[Congressional Record Volume 156, Number 172 (Tuesday, December 21, 2010)]
[Senate]
[Page S10925]
From the Congressional Record Online through the Government Publishing Office [www.gpo.gov]




                          LEONHART NOMINATION

  Mr. KOHL. Madam President, I rise to announce that I have lifted the 
hold I placed earlier this month on Michele Leonhart's nomination to be 
Administrator of the U.S. Drug Enforcement Agency, DEA. I had placed 
the hold reluctantly after numerous failed attempts to work with the 
agency for over a year on the issue of delivering pain medication to 
nursing home residents in a timely matter.

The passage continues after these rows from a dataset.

(* ===== verification/Bitops.v ===== *)
(** Bitops: the commands on the bits of string values ([bitops.c]). Words of
    memory are read and written in the byte order of the host. *)
From Stdlib Require Strings.String.
From S2P Require Import Prelude Endian Util UtilNum Sds Objects Server Db Strings.
From S2P Require Reply ReplySpec.
Import (notations) Corelib.Init.Byte.
Import (notations) Strings.String.

Definition BITOP_AND : Z := 0.
Definition BITOP_OR : Z := 1.
Definition BITOP_XOR : Z := 2.
Definition BITOP_NOT : Z := 3.

(** ** Counting bits *)

Definition bitsinbyte : list Z :=
  [0; 1; 1; 2; 1; 2; 2; 3; 1; 2; 2; 3; 2; 3; 3; 4; 1; 2; 2; 3; 2; 3; 3; 4; 2; 3; 3; 4; 3; 4; 4; 5;
   1; 2; 2; 3; 2; 3; 3; 4; 2; 3; 3; 4; 3; 4; 4; 5; 2; 3; 3; 4; 3; 4; 4; 5; 3; 4; 4; 5; 4; 5; 5; 6;
   1; 2; 2; 3; 2; 3; 3; 4; 2; 3; 3; 4; 3; 4; 4; 5; 2; 3; 3; 4; 3; 4; 4; 5; 3; 4; 4; 5; 4; 5; 5; 6;
   2; 3; 3; 4; 3; 4; 4; 5; 3; 4; 4; 5; 4; 5; 5; 6; 3; 4; 4; 5; 4; 5; 5; 6; 4; 5; 5; 6; 5; 6; 6; 7;
   1; 2; 2; 3; 2; 3; 3; 4; 2; 3; 3; 4; 3; 4; 4; 5; 2; 3; 3; 4; 3; 4; 4; 5; 3; 4; 4; 5; 4; 5; 5; 6;
   2; 3; 3; 4; 3; 4; 4; 5; 3; 4; 4; 5; 4; 5; 5; 6; 3; 4; 4; 5; 4; 5; 5; 6; 4; 5; 5; 6; 5; 6; 6; 7;
   2; 3; 3; 4; 3; 4; 4; 5; 3; 4; 4; 5; 4; 5; 5; 6; 3; 4; 4; 5; 4; 5; 5; 6; 4; 5; 5; 6; 5; 6; 6; 7;
   3; 4; 4; 5; 4; 5; 5; 6; 4; 5; 5; 6; 5; 6; 6; 7; 4; 5; 5; 6; 5; 6; 6; 7; 5; 6; 6; 7; 6; 7; 7; 8].

(** The steps on one of the four words, in 32 bits. *)
Definition pop_pairs (aux : Z) : Z := u32 (aux - Z.land (Z.shiftr aux 1) 0x55555555).
Definition pop_nibbles (aux : Z) : Z := u32 (Z.land aux 0x33333333 + Z.land (Z.shiftr aux 2) 0x33333333).
Definition pop_bytes (aux : Z) : Z := Z.shiftr (u32 (Z.land (u32 (aux + Z.shiftr aux 4)) 0x0F0F0F0F * 0x01010101)) 24.
Definition pop_word (aux : Z) : Z := pop_bytes (pop_nibbles (pop_pairs aux)).

Section Memory.
Context (be : bool).

Definition word32 (m : list byte) (off : Z) : option Z := bs ← mem_read m off 4; Some (host_load be bs).
Definition word64 (m : list byte) (off : Z) : option Z := bs ← mem_read m off 8; Some (host_load be bs).
Definition set_word64 (m : list byte) (off v : Z) : option (list byte) := mem_write m off (host_store be 8 v).

(** 16 bytes at a time: what is left, and the bits so far. *)
Fixpoint popcount_words (fuel : nat) (p : list byte) (count bits : Z) : option (list byte * Z * Z) :=
  match fuel with
  | O => None
  | S fuel =>
    if 16 <=? count then
      aux1 ← word32 p 0; aux2 ← word32 p 4; aux3 ← word32 p 8; aux4 ← word32 p 12;
      popcount_words fuel (drop 16 p) (count - 16) (u64 (bits + u32 (pop_word aux1 + pop_word aux2 + pop_word aux3 + pop_word aux4)))
    else Some (p, count, bits)
  end.
(** The remaining bytes. *)
Fixpoint popcount_rest (fuel : nat) (p : list byte) (count bits : Z) : option Z :=
  match fuel with
  | O => None
  | S fuel =>
    if count =? 0 then Some bits
    else
      match p with
      | b :: p => n ← bitsinbyte !! Z.to_nat (b2z b); popcount_rest fuel p (count - 1) (u64 (bits + n))
      | [] => None
      end
  end.
(** With a step more than there are bytes. *)
Definition popcount (s : list byte) (count : Z) : option Z :=
  let fuel := S (Z.to_nat count) in
  '(p, count, bits) ← popcount_words fuel s count 0;
  popcount_rest fuel p count bits.

(** ** Operations between strings *)

(** [a op= b] on words or bytes of [w] bits; [~a]. *)
Definition bit_op (op a b : Z) : Z := if op =? BITOP_AND then Z.land a b else if op =? BITOP_OR then Z.lor a b else Z.lxor a b.
Definition bit_not (w a : Z) : Z := Z.lnot a mod 2 ^ w.

(** [lres[0..3] op= lp[i][0..3]], at [off]; [lres[0..3] = ~lres[0..3]]. *)
Definition fast_words (f : list byte -> Z -> option (list byte)) (off : Z) (res : list byte) : option (list byte) :=
  res ← f res off; res ← f res (off + 8); res ← f res (off + 16); f res (off + 24).
Definition fast_source (op off : Z) (res src : list byte) : option (list byte) :=
  fast_words (fun res off => a ← word64 res off; b ← word64 src off; set_word64 res off (bit_op op a b)) off res.
Definition fast_not (off : Z) (res : list byte) : option (list byte) :=
  fast_words (fun res off => a ← word64 res off; set_word64 res off (bit_not 64 a)) off res.
Fixpoint fast_sources (op off : Z) (srcs : list (list byte)) (res : list byte) : option (list byte) :=
  match srcs with
  | [] => Some res
  | src :: srcs => res ← fast_source op off res src; fast_sources op off srcs res
  end.
(** The result and [j]. *)
Fixpoint fast_loop (fuel : nat) (op : Z) (srcs : list (list byte)) (j minlen : Z) (res : list byte) : option (list byte * Z) :=
  match fuel with
  | O => None
  | S fuel =>
    if 32 <=? minlen then
      res ← (if op =? BITOP_NOT then fast_not j res else fast_sources op j (drop 1 srcs) res);
      fast_loop fuel op srcs (j + 32) (minlen - 32) res
    else Some (res, j)
  end.

Definition source_byte (src : list byte) (j : Z) : Z := if Z.of_nat (length src) <=? j then 0 else b2z (default (z2b 0) (src !! Z.to_nat j)).
Definition output_byte (op : Z) (srcs : list (list byte)) (j : Z) : Z :=
  let output := source_byte (default [] (srcs !! 0%nat)) j in
  let output := if op =? BITOP_NOT then bit_not 8 output else output in
  foldl (fun output src => if op =? BITOP_NOT then output else bit_op op output (source_byte src j)) output (drop 1 srcs).
Fixpoint slow_loop (fuel : nat) (op : Z) (srcs : list (list byte)) (j maxlen : Z) (res : list byte) : option (list byte) :=
  match fuel with
  | O => None
  | S fuel =>
    if j <? maxlen then res ← setb res j (output_byte op srcs j); slow_loop fuel op srcs (j + 1) maxlen res
    else Some res
  end.

(** The bytes computed when [maxlen] is not 0. *)
Definition bitop_result (op : Z) (srcs : list (list byte)) (maxlen minlen : Z) : option (list byte) :=
  let fuel := S (Z.to_nat maxlen) in
  let res := replicate (Z.to_nat maxlen) (z2b 0) in
  '(res, j) ← (if negb (minlen =? 0) && (Z.of_nat (length srcs) <=? 16) then
                 src0 ← srcs !! 0%nat;
                 bs ← mem_read src0 0 minlen;
                 res ← mem_write res 0 bs;
                 fast_loop fuel op srcs 0 minlen res
               else Some (res, 0));
  slow_loop fuel op srcs j maxlen res.
End Memory.

Section Bitops.
Context {V : Type} `{E : Rest V}.
#[local] Abbreviation M := (M V).
Implicit Types (i : cid) (d : nat) (k : key).

(** ** Single bits *)

Definition getBitOffsetFromArgument i (o : key) : M (option Z) :=
  let err := text "bit offset is not an integer or out of range" in
  loffset ← getLongLongFromObjectOrReply i o (Some err);
  match loffset with
  | None => mret None
  | Some loffset =>
    if (loffset <? 0) || (512 * 1024 * 1024 <=? Z.shiftr (u64 loffset) 3) then addReplyError i err ;; mret None
    else mret (Some loffset)
  end.

Definition bit_of (byteval bit : Z) : Z := Z.land byteval (Z.shiftl 1 bit).

(** The string with the bit changed, and the old value of the bit. *)
Definition put_bit (bs : list byte) (bitoffset on : Z) : option (list byte * Z) :=
  let byte := Z.shiftr bitoffset 3 in
  bs ← grow_zero bs (byte + 1);
  byteval ← getb bs byte;
  let bit := 7 - Z.land bitoffset 7 in
  let bitval := bit_of byteval bit in
  let byteval := Z.land byteval (Z.lnot (Z.shiftl 1 bit)) in
  let byteval := Z.lor byteval (Z.shiftl (Z.land on 1) bit) in
  bs ← setb bs byte byteval;
  Some (bs, bitval).
(** The end of the function; the object at the key holds [bs]. *)
Definition set_bit i d k (bs : list byte) (bitoffset on : Z) : M unit :=
  '(bs, bitval) ← opt (put_bit bs bitoffset on);
  write_string d k bs ;;
  signalModifiedKey d k ;;
  add_dirty 1 ;;
  addReply i (if negb (bitval =? 0) then Reply.cone else Reply.czero).

Definition setbitCommand i : M unit :=
  let err := text "bit is not an integer or out of range" in
  n ← arg i 2;
  bitoffset ← getBitOffsetFromArgument i n;
  match bitoffset with
  | None => mret tt
  | Some bitoffset =>
    a ← arg i 3;
    on ← getLongFromObjectOrReply i a (Some err);
    match on with
    | None => mret tt
    | Some on =>
      if has on (Z.lnot 1) then addReplyError i err
      else
        k ← arg i 1; d ← client_db i;
        o ← lookupKeyWrite d k;
        match o with
        | None => dbAdd d k (of_string (Raw [])) ;; set_bit i d k [] bitoffset on
        | Some o =>
          wrong ← checkType i o REDIS_STRING;
          if wrong : bool then mret tt else x ← opt (as_string o); bs ← unshare d k x; set_bit i d k bs bitoffset on
        end
    end
  end.

Definition getbitCommand i : M unit :=
  n ← arg i 2;
  bitoffset ← getBitOffsetFromArgument i n;
  match bitoffset with
  | None => mret tt
  | Some bitoffset =>
    k ← arg i 1;
    o ← lookupKeyReadOrReply i k Reply.czero;
    match o with
    | None => mret tt
    | Some o =>
      wrong ← checkType i o REDIS_STRING;
      if wrong : bool then mret tt
      else
        x ← opt (as_string o);
        let byte := Z.shiftr bitoffset 3 in
        let bit := 7 - Z.land bitoffset 7 in
        bitval ← (if byte <? stringLen x then byteval ← opt (getb (string_bytes x) byte); mret (bit_of byteval bit) else mret 0);
        addReply i (if negb (bitval =? 0) then Reply.cone else Reply.czero)
    end
  end.

(** ** BITOP and BITCOUNT *)

Definition bitop_op (opname : list byte) : option Z :=
  let c := char_at opname 0 in
  if ((c =? b2z "a") || (c =? b2z "A")) && strcaseeq opname (text "and") then Some BITOP_AND
  else if ((c =? b2z "o") || (c =? b2z "O")) && strcaseeq opname (text "or") then Some BITOP_OR
  else if ((c =? b2z "x") || (c =? b2z "X")) && strcaseeq opname (text "xor") then Some BITOP_XOR
  else if ((c =? b2z "n") || (c =? b2z "N")) && strcaseeq opname (text "not") then Some BITOP_NOT
  else None.

(** The sources, [maxlen] and [minlen]; [None] when a type is wrong. *)
Fixpoint bitop_sources i d (ks : list key) (j : nat) (srcs : list (list byte)) (maxlen minlen : Z) : M (option (list (list byte) * Z * Z)) :=
  match ks with
  | [] => mret (Some (srcs, maxlen, minlen))
  | k :: ks =>
    o ← lookupKeyRead d k;
    match o with
    | None => bitop_sources i d ks (S j) (srcs ++ [[]]) maxlen 0
    | Some o =>
      wrong ← checkType i o REDIS_STRING;
      if wrong : bool then mret None
      else
        x ← opt (as_string o);
        let len := stringLen x in
        bitop_sources i d ks (S j) (srcs ++ [string_bytes x]) (if maxlen <? len then len else maxlen)
          (if (j =? 0)%nat || (len <? minlen) then len else minlen)
    end
  end.

Definition bitopCommand i : M unit :=
  opname ← arg i 1; targetkey ← arg i 2; c ← get_client i;
  match bitop_op opname with
  | None => addReply i Reply.syntaxerr
  | Some op =>
    if (op =? BITOP_NOT) && negb (Z.of_nat (length (argv c)) =? 4) then
      addReplyError i (text "BITOP NOT must be called with a single source key.")
    else
      sources ← bitop_sources i (db c) (drop 3 (argv c)) 0 [] 0 0;
      match sources with
      | None => mret tt
      | Some (srcs, maxlen, minlen) =>
        (if negb (maxlen =? 0) then
           res ← opt (bitop_result big_endian op srcs maxlen minlen);
           setKey (db c) targetkey (of_string (Raw res))
         else
           b ← dbDelete (db c) targetkey;
           if b : bool then signalModifiedKey (db c) targetkey else mret tt) ;;
        add_dirty 1 ;;
        addReplyLongLong i maxlen
      end
  end.

Definition bitcountCommand i : M unit :=
  k ← arg i 1; c ← get_client i;
  o ← lookupKeyReadOrReply i k Reply.czero;
  match o with
  | None => mret tt
  | Some o =>
    wrong ← checkType i o REDIS_STRING;
    if wrong : bool then mret tt
    else
      x ← opt (as_string o);
      let len := stringLen x in
      let count start stop :=
        if stop <? start then addReply i Reply.czero
        else
          let bytes := stop - start + 1 in
          n ← opt (popcount big_endian (drop (Z.to_nat start) (string_bytes x)) bytes);
          addReplyLongLong i n in
      if Z.of_nat (length (argv c)) =? 4 then
        a ← opt (argv c !! 2%nat); start ← getLongFromObjectOrReply i a None;
        match start with
        | None => mret tt
        | Some start =>
          b ← opt (argv c !! 3%nat); stop ← getLongFromObjectOrReply i b None;
          match stop with
          | None => mret tt
          | Some stop =>
            let start := if start <? 0 then len + start else start in
            let stop := if stop <? 0 then len + stop else stop in
            let start := if start <? 0 then 0 else start in
            let stop := if stop <? 0 then 0 else stop in
            let stop := if len <=? stop then len - 1 else stop in
            count start stop
          end
        end
      else if Z.of_nat (length (argv c)) =? 2 then count 0 (len - 1)
      else addReply i Reply.syntaxerr
  end.
End Bitops.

  At a Special Committee on Aging hearing I chaired earlier this year, 
panelists detailed a recent DEA enforcement initiative that has delayed 
many nursing home patients from receiving much-needed medication to 
control their pain. For several years, nurses had been able to call 
into pharmacies urgently needed prescriptions following a doctor's 
order. Pharmacies would fill the order, patients would get their pain 
medication, and doctors would follow up with written confirmation of 
the prescription. Due to the DEA's new enforcement initiative, 
pharmacies face huge administrative fines if they continue to follow 
this practice. Most disturbingly, nursing home residents sometimes must 
endure the pain for hours or even days as nursing home staff try to 
adhere to the newly enforced regulations. Finally, nursing homes have 
been forced to send frail and pain-ridden residents to the emergency 
room, at great cost, simply to get pain medication that they used to be 
able to get in their nursing home.
  At Ms. Leonhart's nominating hearing before the Judiciary Committee 
in November, I expressed my disappointment that the DEA had not 
followed through on the pledges made to the Aging panel in March to 
work with us to address the problem swiftly. Nearly 2 weeks after her 
confirmation hearing--and three months after submitting a draft 
proposal to DEA--I was told that any solution would require each State 
to grant nursing homes the authority to dispense controlled substances 
pain medications. However, any solution requiring ``state-by-state'' 
action would take many years to achieve. The urgent pain relief 
situation in nursing homes will not permit such a long-term approach. 
When the Judiciary Committee approved Ms. Leonhart's nomination, I 
asked to see meaningful progress on the issue prior to her final 
confirmation.
  I am pleased to have recently received Attorney General Eric Holder's 
assurance that he will promptly deliver the DOJ's support for a 
legislative fix. As a result of our discussion, I am releasing the hold 
on Michele Leonhart's nomination, and I look forward to introducing a 
mutually acceptable legislative fix in the opening days of the 112th 
Congress.
  Based on our agreement, DOJ will deliver draft legislation to me in 
January to permit the timely delivery of pain medications to nursing 
home residents. The legislation will deem certain nurses or other 
licensed health care professionals to be ``authorized agents.'' Those 
agents will be chosen and designated by the nursing home as agents of 
DEA-licensed practitioners--practitioners being the resident's 
attending physician or specialist. They will be authorized to transmit 
the practitioner's order for a controlled substance, specifically 
schedule II drugs, to DEA-licensed pharmacies orally or by fax. The 
nursing home, while not licensed by DEA, will designate those 
authorized to transmit a practitioner's order and to make a list of 
those authorized agents available to the pharmacy. In exchange, nursing 
homes, practitioners, and pharmacies will be required to take certain 
steps to verify their accountability.
  I happily submit for the record a document detailing the specifics of 
our agreed-upon framework for the legislation outlined above. I am 
confident that it will ensure our mutual interests are met by enabling 
nursing home residents to have the pain medication they need while 
preventing drug diversion and misuse. I would like to thank Attorney 
General Holder for his strong commitment to seeing that a Federal 
legislative solution can be moved forward in the opening weeks of the 
112th Congress. After all, time is of the essence for nursing home 
residents who are in need of immediate pain relief.